*** Excerpted data Section Begins ***

(** X4. In every generator with a range of at least 1 the value 0 is
    followed by the value 1: when a call of [next()] returns 0, the next
    call returns 1. *)
Theorem zero_then_one (range seed : Z) (g g1 : UniqueSeq) :
  1 <= range < 2 ^ 32 ->
  reachable range seed g -> next g = Returned 0 g1 ->
  exists g2, next g1 = Returned 1 g2.
Proof.
  intros Hr Hreach Hnext.
  destruct (reachable_valid range seed g Hreach) as (Hv & Hrg & _).
  rewrite u32_small in Hrg by lia.
  pose proof (valid_prime_bounds g Hv) as Hb.
  pose proof Hnext as Hrounds.
  apply next_rounds in Hrounds. destruct Hrounds as (_ & n & _ & Hrounds).
  apply rounds_trace in Hrounds. destruct Hrounds as (_ & _ & Hres & Hg1).
  set (h := Nat.iter n advance g) in *.
  assert (Hvh : valid h) by (apply iter_advance_valid, Hv).
  destruct (iter_advance_fields n g) as (Hph & Hrh & _). fold h in Hph, Hrh.
  assert (Hih : m_index h = 0)
    by (apply candidate_zero_index; [assumption | congruence]).
  assert (Hv1 : valid g1) by (subst g1; apply advance_valid, Hvh).
  assert (Hi1 : m_index g1 = 1).
  { subst g1. rewrite Nat.iter_succ. fold h.
    unfold advance. cbn [set_index m_index]. rewrite Hih, Hph.
    rewrite u32_small by lia. apply Z.mod_small. lia. }
  assert (Hr1 : m_range g1 = range).
  { subst g1. rewrite Nat.iter_succ. fold h.
    change (m_range (advance h)) with (m_range h). congruence. }
  exists (advance g1).
  rewrite <- (candidate_small_index g1 Hv1 ltac:(lia)) in Hi1.
  rewrite <- Hi1. apply next_accept.
  - pose proof (valid_prime_bounds g1 Hv1). lia.
  - rewrite Hi1, Hr1. lia.
Qed.

Lemma zero_then_one_witness :
  exists g2, next (mkUniqueSeq 1 1 11 10) = Returned 1 g2.
Proof.
  apply (zero_then_one 10 3 (mkUniqueSeq 21 1 11 10)); [lia | |].
  - apply reach_ctor. vm_compute. reflexivity.
  - vm_compute. reflexivity.
Defined.

Section Symmetry.

Variable p : Z.
Hypothesis p_prime : prime p.
Hypothesis p_mod4 : p mod 4 = 3.
Hypothesis p_uint : p < 2 ^ 32.

Lemma permuteQPR_opp (x : Z) :
  0 < x < p -> permuteQPR p (p - x) = p - permuteQPR p x.
Proof.
  pose proof (p_ge_3 p p_prime p_mod4) as Hp3.
  pose proof (half_odd p p_mod4) as Hhalf. intros Hx.
  rewrite !permuteQPR_unfold by (assumption || lia).
  assert (Hsq : ((p - x) * (p - x)) mod p = (x * x) mod p).
  { replace ((p - x) * (p - x)) with (x * x + (p - 2 * x) * p) by lia.
    apply Z.mod_add. lia. }
  rewrite Hsq.
  destruct (Z.leb_spec x (p / 2)); destruct (Z.leb_spec (p - x) (p / 2));
    lia.
Qed.

Lemma permuteQPR_positive (x : Z) : 0 < x < p -> 0 < permuteQPR p x < p.
Proof.
  pose proof (p_ge_3 p p_prime p_mod4) as Hp3. intros Hx.
  pose proof (permuteQPR_range p p_prime p_mod4 p_uint x ltac:(lia)).
  destruct (Z.eq_dec (permuteQPR p x) 0) as [H0|]; [|lia].
  rewrite <- (permuteQPR_0 p p_prime p_mod4 p_uint) in H0.
  apply permuteQPR_inj in H0; (assumption || lia).
Qed.

End Symmetry.

(** X5. The permutation is odd modulo a suitable prime, and so is the
    candidate of [next()]: for [0 < x < p], [permuteQPR] sends [p - x] to
    [p] minus the image of [x], and the candidate at index [p - x] is [p]
    minus the candidate at index [x]. *)
Theorem permuteQPR_odd (p x : Z) :
  prime p -> p mod 4 = 3 -> p < 2 ^ 32 -> 0 < x < p ->
  permuteQPR p (p - x) = p - permuteQPR p x /\
  permuteQPR p (permuteQPR p (p - x)) =
    p - permuteQPR p (permuteQPR p x).
Proof.
  intros Hp Hm Hu Hx.
  pose proof (permuteQPR_opp p Hp Hm Hu x Hx) as H1.
  split; [exact H1|]. rewrite H1.
  apply permuteQPR_opp; try assumption.
  apply permuteQPR_positive; assumption.
Qed.

Lemma permuteQPR_odd_witness :
  permuteQPR 11 (11 - 3) = 11 - permuteQPR 11 3 /\
  permuteQPR 11 (permuteQPR 11 (11 - 3)) =
    11 - permuteQPR 11 (permuteQPR 11 3).
Proof.
  apply (permuteQPR_odd 11 3);
    [apply is_prime_spec; vm_compute; reflexivity
    | reflexivity | reflexivity | lia].
Defined.

(** ** [check] *)

Lemma check_inner_spec (seq : list Z) (i : Z) (trips : nat) (j : Z) :
  0 <= j -> j + Z.of_nat trips = Z.of_nat (length seq) ->
  Z.of_nat (length seq) <= int_max ->
  (check_inner seq i j trips = Returns tt /\
   forall j', j <= j' < Z.of_nat (length seq) ->
     nth (Z.to_nat i) seq 0 <> nth (Z.to_nat j') seq 0) \/
  (exists j', j <= j' < Z.of_nat (length seq) /\
     nth (Z.to_nat i) seq 0 = nth (Z.to_nat j') seq 0 /\
     (forall j'', j <= j'' < j' ->
        nth (Z.to_nat i) seq 0 <> nth (Z.to_nat j'') seq 0) /\
     check_inner seq i j trips =
       Throws (sequence_mismatch i j' (nth (Z.to_nat i) seq 0))).
Proof.
  revert j. induction trips as [|trips IH]; intros j Hj Hcount Hmax.
  - left. split; [reflexivity|]. intros j' Hj'. lia.
  - cbn [check_inner].
    destruct (Z.eqb_spec (nth (Z.to_nat i) seq 0) (nth (Z.to_nat j) seq 0))
      as [Heq|Hne].
    + right. exists j. split; [lia|]. split; [exact Heq|].
      split; [intros j'' Hj''; lia | reflexivity].
    + destruct (Z.eqb_spec j int_max) as [|_]; [lia|].
      destruct (IH (j + 1)) as [(Hret & Hall)|(j' & Hj' & Heq & Hmin & Hthr)];
        [lia | lia | lia | |].
      * left. split; [exact Hret|]. intros j' Hj'.
        destruct (Z.eq_dec j' j) as [->|]; [exact Hne | apply Hall; lia].
      * right. exists j'. split; [lia|]. split; [exact Heq|].
        split; [|exact Hthr]. intros j'' Hj''.
        destruct (Z.eq_dec j'' j) as [->|]; [exact Hne | apply Hmin; lia].
Qed.

Lemma check_outer_spec (seq : list Z) (trips : nat) (i : Z) :
  0 <= i -> i + Z.of_nat trips = Z.of_nat (length seq) ->
  Z.of_nat (length seq) <= int_max ->
  (check_outer seq i trips = Returns tt /\
   forall i' j', i <= i' -> i' < j' < Z.of_nat (length seq) ->
     nth (Z.to_nat i') seq 0 <> nth (Z.to_nat j') seq 0) \/
  (exists i' j', i <= i' /\ i' < j' < Z.of_nat (length seq) /\
     nth (Z.to_nat i') seq 0 = nth (Z.to_nat j') seq 0 /\
     (forall i'' j'', i <= i'' -> i'' < j'' < Z.of_nat (length seq) ->
        nth (Z.to_nat i'') seq 0 = nth (Z.to_nat j'') seq 0 ->
        i' < i'' \/ (i' = i'' /\ j' <= j'')) /\
     check_outer seq i trips =
       Throws (sequence_mismatch i' j' (nth (Z.to_nat i') seq 0))).
Proof.
  revert i. induction trips as [|trips IH]; intros i Hi Hcount Hmax.
  - left. split; [reflexivity|]. intros i' j' Hi' Hj'. lia.
  - cbn [check_outer]. destruct (Z.eqb_spec i int_max) as [|_]; [lia|].
    destruct (check_inner_spec seq i
                (Z.to_nat (Z.of_nat (length seq) - (i + 1))) (i + 1))
      as [(Hret & Hall)|(j' & Hj' & Heq & Hmin & Hthr)]; [lia | lia | lia | |].
    + rewrite Hret.
      destruct (IH (i + 1))
        as [(Hret' & Hall')|(i' & j' & Hi' & Hj' & Heq & Hmin & Hthr)];
        [lia | lia | lia | |].
      * left. split; [exact Hret'|]. intros i' j' Hi' Hj'.
        destruct (Z.eq_dec i' i) as [->|];
          [apply Hall; lia | apply Hall'; lia].
      * right. exists i', j'. split; [lia|]. split; [lia|].
        split; [exact Heq|]. split; [|exact Hthr].
        intros i'' j'' Hi'' Hj'' Heq'.
        destruct (Z.eq_dec i'' i) as [->|]; [|apply Hmin; (lia || assumption)].
        exfalso. apply (Hall j''); [lia | exact Heq'].
    + rewrite Hthr. right. exists i, j'. split; [lia|]. split; [lia|].
      split; [exact Heq|]. split; [|reflexivity].
      intros i'' j'' Hi'' Hj'' Heq'.
      destruct (Z.eq_dec i'' i) as [->|]; [|left; lia].
      right. split; [reflexivity|].
      destruct (Z_le_gt_dec j' j'') as [|Hlt]; [assumption|].
      exfalso. apply (Hmin j''); [lia | exact Heq'].
Qed.

Lemma check_cases (seq : list Z) :
  Z.of_nat (length seq) <= int_max ->
  (check seq = Returns tt /\ NoDup seq) \/
  (exists i j, first_duplicate seq i j /\
     check seq =
       Throws (sequence_mismatch (Z.of_nat i) (Z.of_nat j) (nth i seq 0))).
Proof.
  intros Hmax. unfold check.
  destruct (check_outer_spec seq (length seq) 0)
    as [(Hret & Hall)|(i & j & Hi & Hj & Heq & Hmin & Hthr)];
    [lia | lia | assumption | |].
  - left. split; [exact Hret|]. apply (NoDup_nth seq 0).
    intros a b Ha Hb Heq.
    destruct (Nat.lt_trichotomy a b) as [Hlt|[->|Hgt]]; [|reflexivity|];
      exfalso.
    + apply (Hall (Z.of_nat a) (Z.of_nat b)); [lia | lia|].
      rewrite !Nat2Z.id. exact Heq.
    + apply (Hall (Z.of_nat b) (Z.of_nat a)); [lia | lia|].
      rewrite !Nat2Z.id. symmetry. exact Heq.
  - right. exists (Z.to_nat i), (Z.to_nat j).
    rewrite !Z2Nat.id by lia. split; [|exact Hthr].
    split; [lia|]. split; [exact Heq|].
    intros i' j' Hij' Heq'.
    destruct (Hmin (Z.of_nat i') (Z.of_nat j')) as [Hlt|(He & Hle)];
      [lia | lia | rewrite !Nat2Z.id; exact Heq' | left; lia | right; lia].
Qed.

Lemma first_duplicate_not_NoDup (seq : list Z) (i j : nat) :
  first_duplicate seq i j -> ~ NoDup seq.
Proof.
  intros ((Hij & Hj) & Heq & _) Hnd.
  rewrite (NoDup_nth seq 0) in Hnd.
  assert (i = j) by (apply Hnd; [lia | lia | exact Heq]). lia.
Qed.

Lemma first_duplicate_unique (seq : list Z) (i j i' j' : nat) :
  first_duplicate seq i j -> first_duplicate seq i' j' -> i = i' /\ j = j'.
Proof.
  intros (Hij & Heq & Hmin) (Hij' & Heq' & Hmin').
  pose proof (Hmin i' j' Hij' Heq'). pose proof (Hmin' i j Hij Heq). lia.
Qed.

(** X6. On a sequence of at most [INT_MAX] elements [check] returns exactly
    when no two elements are equal. *)
Theorem check_accepts (seq : list Z) :
  Z.of_nat (length seq) <= int_max ->
  check seq = Returns tt <-> NoDup seq.
Proof.
  intros Hmax.
  destruct (check_cases seq Hmax) as [(Hret & Hnd)|(i & j & Hfirst & Hthr)].
  - split; intros _; assumption.
  - split.
    + rewrite Hthr. discriminate.
    + intros Hnd. exfalso.
      exact (first_duplicate_not_NoDup seq i j Hfirst Hnd).
Qed.

Lemma check_accepts_witness :
  check [7; 3; 9; 2] = Returns tt <-> NoDup [7; 3; 9; 2].
Proof. apply (check_accepts [7; 3; 9; 2]). vm_compute. discriminate. Defined.

(** X7. On a sequence of at most [INT_MAX] elements with two equal
    elements [check] throws, and the pair of positions it reports is the
    first one in its order of visit: the smallest [i] that has an equal
    element after it, with the smallest such [j > i].  It throws in no other
    case, and it never overflows a counter. *)
Theorem check_reports_first_pair (seq : list Z) (e : exception) :
  Z.of_nat (length seq) <= int_max ->
  (check seq = Throws e <->
   exists i j,
     first_duplicate seq i j /\
     e = sequence_mismatch (Z.of_nat i) (Z.of_nat j) (nth i seq 0)) /\
  check seq <> Undefined /\ check seq <> Unfinished.
Proof.
  intros Hmax.
  destruct (check_cases seq Hmax) as [(Hret & Hnd)|(i & j & Hfirst & Hthr)].
  - rewrite Hret. split; [|split; discriminate]. split; [discriminate|].
    intros (i & j & Hfirst & _). exfalso.
    exact (first_duplicate_not_NoDup seq i j Hfirst Hnd).
  - rewrite Hthr. split; [|split; discriminate]. split.
    + intros H. injection H as <-. exists i, j. split; [assumption|].
      reflexivity.
    + intros (i' & j' & Hfirst' & ->).
      destruct (first_duplicate_unique seq i j i' j' Hfirst Hfirst')
        as (<- & <-).
      reflexivity.
Qed.

Lemma check_reports_first_pair_witness :
  (check [2; 0; 1; 2; 0] = Throws (sequence_mismatch 0 3 2) <->
   exists i j,
     first_duplicate [2; 0; 1; 2; 0] i j /\
     sequence_mismatch 0 3 2 =
       sequence_mismatch (Z.of_nat i) (Z.of_nat j)
         (nth i [2; 0; 1; 2; 0] 0)) /\
  check [2; 0; 1; 2; 0] <> Undefined /\
  check [2; 0; 1; 2; 0] <> Unfinished.
Proof.
  apply (check_reports_first_pair [2; 0; 1; 2; 0]).
  vm_compute. discriminate.
Defined.

(** ** [chooseSmart] and [testRandom] *)

Lemma s32_small (x : Z) : 0 <= x <= int_max -> s32 x = x.
Proof.
  unfold s32, int_max. intros Hx. rewrite Z.mod_small by lia. lia.
Qed.

Lemma map_s32_small (l : list Z) (bound : Z) :
  bound <= int_max -> Forall (fun v => 0 <= v <= bound) l -> map s32 l = l.
Proof.
  intros Hb Hall. induction Hall as [|x l Hx _ IH]; [reflexivity|].
  cbn [map]. rewrite IH, s32_small by lia. reflexivity.
Qed.

(** For a universe size in [[1, INT_MAX]] and a count that is not negative
    [chooseSmart] returns the values of [count] calls of [next()]. *)
Lemma chooseSmart_returns (count universeSize : Z) :
  0 <= count -> 1 <= universeSize <= int_max ->
  exists g res,
    UniqueSeq_ctor universeSize 1 = Some g /\
    valid g /\ m_range g = universeSize /\ universeSize <= m_prime g /\
    outputs (Z.to_nat count) g = Some res /\
    chooseSmart count universeSize = Returns res /\
    Z.of_nat (length res) = count /\
    Forall (fun v => 0 <= v <= universeSize) res.
Proof.
  intros Hc Hu. unfold int_max in Hu.
  destruct (UniqueSeq_ctor_spec universeSize 1) as (g & Hg & _).
  destruct (ctor_prime_ge_range universeSize 1 g ltac:(lia) Hg)
    as (Hv & Hr & Hle).
  destruct (run_next_total (Z.to_nat count) g Hv ltac:(lia))
    as (res & g' & Hrun & Hlen & _ & _ & _ & Hall & _).
  rewrite Hr in Hall.
  exists g, res. split; [assumption|]. split; [assumption|].
  split; [assumption|]. split; [assumption|].
  split; [unfold outputs; rewrite Hrun; reflexivity|].
  split; [|split; [lia | assumption]].
  unfold chooseSmart. destruct (Z.ltb_spec count 0) as [|_]; [lia|].
  rewrite Hg, Hrun.
  rewrite (map_s32_small res universeSize) by (unfold int_max; lia || assumption).
  reflexivity.
Qed.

*** Excerpted data Section Ends ***

Your assignment ->
Among the entries above, the lines between the ones containing "apply (permuteQPR_odd 11 3);" and "nth (Z.to_nat i) seq 0 <> nth (Z.to_nat j')", inclusive, are to be transcribed exactly. No other line is to be given.

Result for this task ->
  apply (permuteQPR_odd 11 3);
    [apply is_prime_spec; vm_compute; reflexivity
    | reflexivity | reflexivity | lia].
Defined.

(** ** [check] *)

Lemma check_inner_spec (seq : list Z) (i : Z) (trips : nat) (j : Z) :
  0 <= j -> j + Z.of_nat trips = Z.of_nat (length seq) ->
  Z.of_nat (length seq) <= int_max ->
  (check_inner seq i j trips = Returns tt /\
   forall j', j <= j' < Z.of_nat (length seq) ->
     nth (Z.to_nat i) seq 0 <> nth (Z.to_nat j') seq 0) \/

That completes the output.